__Task objective__. Which lines come from the start of the records through the line that holds "unfold used. induction"? Write them out word for word.

__Data provided__.
(** ** Bounds *)

Lemma used_nonneg files : (forall t n, files !! t = Some n -> 0 <= n) -> 0 <= used files.
Proof.
  unfold used. induction files as [|t n files Ht IH] using map_ind; [by rewrite map_fold_empty|]. intros P. rewrite map_fold_insert_L by (done || lia).
  assert (0 <= n) by (apply (P t); apply lookup_insert_eq). assert (0 <= map_fold (fun _ n acc => n + acc) 0 files); [|lia].
  apply IH. intros t' n' E. apply (P t'). rewrite lookup_insert_ne; [done|]. congruence.
Qed.
Lemma used_insert t n files : (forall t n, files !! t = Some n -> 0 <= n) -> used (<[t := n]> files) <= used files + n.
Proof.
  intros P. rewrite <- insert_delete_eq. unfold used. rewrite map_fold_insert_L; [|intros; lia|apply lookup_delete_eq]. fold (used (delete t files)) (used files).
  destruct (files !! t) as [o|] eqn:E; [|rewrite delete_id by done; lia]. pose proof (P t o E).
  assert (U : used files = o + used (delete t files)); [|lia]. rewrite <- (insert_delete_id files t o) at 1 by done.
  unfold used. rewrite map_fold_insert_L; [done|intros; lia|apply lookup_delete_eq].
Qed.
Record bounds_inv (h : Host) : Prop := mk_bounds_inv
  { bo_slots : (size (ho_conns h) <= max_slots)%nat;
    bo_busy : (length (ho_busy h) <= max_busy)%nat /\ NoDup (ho_busy h);
    bo_sizes : forall t n, ho_files h !! t = Some n -> 0 <= n;
    bo_used : used (ho_files h) <= maxRoomUploadBytes;
    bo_upload : forall c x m u, ho_conns h !! c = Some x -> cn_at x = StUpload m u ->
      ho_uploadMu h = Some c /\ 0 <= up_Size u /\ used (ho_files h) + up_Size u <= maxRoomUploadBytes }.
Definition is_upload (p : stage) : bool := match p with StUpload _ _ => true | _ => false end.
Lemma bounds_frame h h' : ho_conns h' = ho_conns h -> ho_busy h' = ho_busy h -> ho_files h' = ho_files h -> ho_uploadMu h' = ho_uploadMu h ->
  bounds_inv h -> bounds_inv h'.
Proof. intros E1 E2 E3 E4 [S B Z U P]. split; rewrite ?E1, ?E2, ?E3, ?E4; done. Qed.
Lemma bounds_conns m h : (size m <= size (ho_conns h))%nat ->
  (forall c x, m !! c = Some x -> is_upload (cn_at x) = true -> exists y, ho_conns h !! c = Some y /\ cn_at y = cn_at x) -> bounds_inv h -> bounds_inv (with_conns m h).
Proof.
  intros Sz F [S B Z U P]. split; cbn; try done; [lia|]. intros c x mm u E Eu. destruct (F c x E) as (y & Ey & A); [by rewrite Eu|].
  apply (P c y mm u Ey). congruence.
Qed.
Lemma size_alter (f : connection -> connection) (c : nat) (m : gmap nat connection) : size (alter f c m) = size m.
Proof. rewrite <- !size_dom. by rewrite dom_alter_L. Qed.
Lemma bounds_alter f c h : (forall x, is_upload (cn_at (f x)) = false) -> bounds_inv h -> bounds_inv (with_conns (alter f c (ho_conns h)) h).
Proof.
  intros F. apply bounds_conns; [by rewrite size_alter|]. intros c' x E. destruct (decide (c = c')) as [<-|N].
  - rewrite lookup_alter_eq in E. apply fmap_Some in E as (y & _ & ->). by rewrite F.
  - rewrite lookup_alter_ne in E by done. intros _. by exists x.
Qed.
Lemma bounds_move c p h : is_upload p = false -> bounds_inv h -> bounds_inv (move_to c p h).
Proof. intros P. by apply bounds_alter. Qed.
Lemma bounds_did n x a h : bounds_inv h -> bounds_inv (did n x a h).
Proof. by apply bounds_frame. Qed.
Lemma bounds_db d h : bounds_inv h -> bounds_inv (with_db d h).
Proof. by apply bounds_frame. Qed.
Lemma bounds_agents a h : bounds_inv h -> bounds_inv (with_agents a h).
Proof. by apply bounds_frame. Qed.
Lemma bounds_personal p h : bounds_inv h -> bounds_inv (with_personal p h).
Proof. by apply bounds_frame. Qed.
Lemma bounds_service s h : bounds_inv h -> bounds_inv (with_questions s h).
Proof. by apply bounds_frame. Qed.
Lemma bounds_mode m h : bounds_inv h -> bounds_inv (set_mode m h).
Proof. by apply bounds_frame. Qed.
Create HintDb bounds discriminated.
#[export] Hint Resolve bounds_did bounds_db bounds_agents bounds_personal bounds_service bounds_mode : bounds.
#[export] Hint Extern 1 (bounds_inv (move_to _ _ _)) => (apply bounds_move; [reflexivity|]) : bounds.
Lemma bounds_map f h : (forall x, cn_at (f x) = cn_at x) -> bounds_inv h -> bounds_inv (with_conns (f <$> ho_conns h) h).
Proof.
  intros F. apply bounds_conns; [by rewrite map_size_fmap|]. intros c x E _. rewrite lookup_fmap in E. apply fmap_Some in E as (y & E & ->). exists y. by rewrite F.
Qed.
Lemma bounds_step h mv : bounds_inv h -> bounds_inv (host_step h mv).
Proof.
  intros B. destruct mv; cbn [host_step].
  - unfold accept. destruct (_ || Nat.leb _ _) eqn:G; [done|]. apply orb_false_iff in G as [G Full]. apply Nat.leb_gt in Full. destruct B as [S Bu Z U P].
    split; cbn; try done.
    + rewrite map_size_insert. destruct (ho_conns h !! c); cbn; lia.
    + intros c' x m u [[<- <-]|[_ E]]%lookup_insert_Some; [done|by apply P].
  - destruct (ho_conns h !! c) as [y|]; [|done]. destruct (cn_at y); try done. destruct x as [x|]; [|auto with bounds].
    unfold hello. repeat case_match; cbn [fst]; auto with bounds. apply bounds_alter; auto with bounds.
  - unfold replied. repeat case_match; auto with bounds.
  - apply serving_inv; [done|]. intros x m _ _. unfold serveWorkers. repeat case_match; auto with bounds.
  - apply serving_inv; [done|]. intros x m _ _. unfold serveTasks. repeat case_match; auto with bounds.
  - apply serving_inv; [done|]. intros x m _ _. unfold serveResources. destruct req as [[a|q]|]; auto with bounds. destruct (query _ _) as [role|]; auto with bounds.
    destruct (negb _); auto with bounds. destruct (_ || _) eqn:G; auto with bounds. apply orb_false_iff in G as [Nb Full]. apply Nat.leb_gt in Full.
    apply bounds_did. assert (B1 : bounds_inv (move_to c (StQuery m q (ho_mode h)) h)) by auto with bounds. destruct B1 as [S [Bl Bn] Z U P]. split; cbn in *; try done.
    split; [unfold max_busy in *; lia|]. apply NoDup_cons. split; [|done]. intros Hin. apply list_elem_of_In in Hin.
    assert (X : existsb (Z.eqb (mb_UID m)) (ho_busy h) = true) by (apply existsb_exists; exists (mb_UID m); split; [done|apply Z.eqb_refl]). unfold busy_with in Nb. congruence.
  - repeat case_match; auto with bounds. unfold servePersonalResource. repeat case_match; auto with bounds.
  - unfold hand_personal. repeat case_match; auto with bounds.
  - unfold execute. repeat case_match; auto with bounds.
  - unfold answer_resource. repeat case_match; auto with bounds.
  - unfold release_resource. repeat case_match; auto with bounds. assert (B1 : bounds_inv (move_to c StEnd h)) by auto with bounds. destruct B1 as [S [Bl Bn] Z U P].
    split; cbn in *; try done. unfold without_uid. split; [etrans; [apply List.filter_length_le|done]|]. by apply NoDup_ListNoDup, List.NoDup_filter, NoDup_ListNoDup.
  - apply serving_inv; [done|]. intros x m _ _. unfold serveQuestions. repeat case_match; auto 6 with bounds.
  - unfold consult. repeat case_match; auto 6 with bounds.
  - auto with bounds.
  - unfold asked. repeat case_match; auto with bounds.
  - unfold reply_questions. repeat case_match; auto with bounds.
  - apply serving_inv; [done|]. intros x m E S. unfold receiveUpload. destruct req as [u|]; auto with bounds. destruct (valid_upload u) eqn:V; cbn [negb]; auto with bounds.
    destruct (ho_uploadMu h) eqn:Mu; [done|]. destruct (Z.ltb_spec maxRoomUploadBytes (used (ho_files h) + Z.max 0 others + up_Size u)) as [L|L]; auto with bounds.
    assert (V0 : 0 <= up_Size u) by (unfold valid_upload in V; destruct (Z.ltb_spec (up_Size u) 0); [done|lia]).
    destruct B as [Sl Bu Z U P]. split; cbn; try done; [by rewrite size_alter|]. intros c' y m' u' E' Eu. destruct (decide (c = c')) as [<-|N].
    + rewrite lookup_alter_eq, E in E'. injection E' as <-. cbn in Eu. injection Eu as <- <-. split_and!; [done|done|lia].
    + rewrite lookup_alter_ne in E' by done. destruct (P c' y m' u' E' Eu) as [X _]. congruence.
  - unfold finish_upload. destruct (ho_conns h !! c) as [x|] eqn:E; [|done]. destruct (cn_at x) as [| | | | | | | | |m u| | | |] eqn:S; try done. cbv zeta.
    destruct (bo_upload h B c x m u E S) as (Mu & Pz & Fit).
    assert (B1 : bounds_inv (with_uploads None (ho_files h) (move_to c StEnd h))).
    { destruct B as [Sl Bu Z U P]. split; cbn; try done; [by rewrite size_alter|]. intros c' y m' u' E' Eu. exfalso. destruct (decide (c = c')) as [<-|N].
      - rewrite lookup_alter_eq in E'. apply fmap_Some in E' as (z & _ & ->). done.
      - rewrite lookup_alter_ne in E' by done. destruct (P c' y m' u' E' Eu) as [X _]. congruence. }
    destruct (negb whole); [done|]. destruct (query _ _); [|done]. destruct (_ && _); [|done]. apply bounds_did. destruct B1 as [Sl Bu Z U P].
    split; cbn in *; try done.
    + intros t n [[_ <-]|[_ Et]]%lookup_insert_Some; [done|by eapply Z].
    + pose proof (used_insert (upload_target u) (up_Size u) (ho_files h) Z). lia.
    + intros c' y m' u' E' Eu. destruct (P c' y m' u' E' Eu) as [X _]. done.
  - apply serving_inv; [done|]. intros x m _ _. auto with bounds.
  - repeat case_match; auto with bounds.
  - unfold remove. repeat case_match; try done. apply bounds_conns; [|intros c' x [_ E]%lookup_delete_Some _; by exists x|done].
    apply map_subseteq_size, delete_subseteq.
  - unfold manage. destruct (DecideJoinRole _ _ _ _ _ _) as [s [q|e]]; [|auto with bounds]. cbv zeta. destruct (_ || _); [|auto with bounds].
    apply (bounds_map (fun x => if cn_uid x =? jn_UID q then closed_conn x else x)); [intros x; by destruct (cn_uid x =? jn_UID q)|auto with bounds].
  - unfold manageResourceMode. repeat case_match; try done. unfold close_held. apply bounds_conns; [| |auto with bounds].
    + cbn. rewrite <- !size_dom. apply subseteq_size. intros c Hc. apply elem_of_dom in Hc as [x Hx]. rewrite map_lookup_imap in Hx. apply elem_of_dom.
      cbn in Hx. destruct (ho_conns h !! c); [by eexists|done].
    + cbn. intros c x E _. rewrite map_lookup_imap in E. destruct (ho_conns h !! c) as [y|]; [|done]. cbn in E. injection E as <-.
      exists y. split; [done|]. by destruct (bool_decide (c ∈ ho_held h)).
  - unfold WithBotMember. destruct (BotMember _ _ _ _); auto with bounds.
  - unfold Close. apply (bounds_map closed_conn (shut _)); [done|]. by apply (bounds_frame h).
  - destruct (c_op k); auto with bounds.
  - destruct (not_handle mv); auto with bounds.
  - auto with bounds.
Qed.
Lemma bounds_run h l : bounds_inv h -> bounds_inv (host_run h l).
Proof. revert h. induction l as [|mv l IH]; intros h B; [done|]. cbn. by apply IH, bounds_step. Qed.
Lemma bounds_new d room session mode root dir ready now : bounds_inv (new_host d room session mode root dir ready now).
Proof. split; cbn; try done; [rewrite map_size_empty; unfold max_slots; lia|split; [unfold max_busy; lia|constructor]]. Qed.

__Solution to this problem__.
(** ** Bounds *)

Lemma used_nonneg files : (forall t n, files !! t = Some n -> 0 <= n) -> 0 <= used files.
Proof.
  unfold used. induction files as [|t n files Ht IH] using map_ind; [by rewrite map_fold_empty|]. intros P. rewrite map_fold_insert_L by (done || lia).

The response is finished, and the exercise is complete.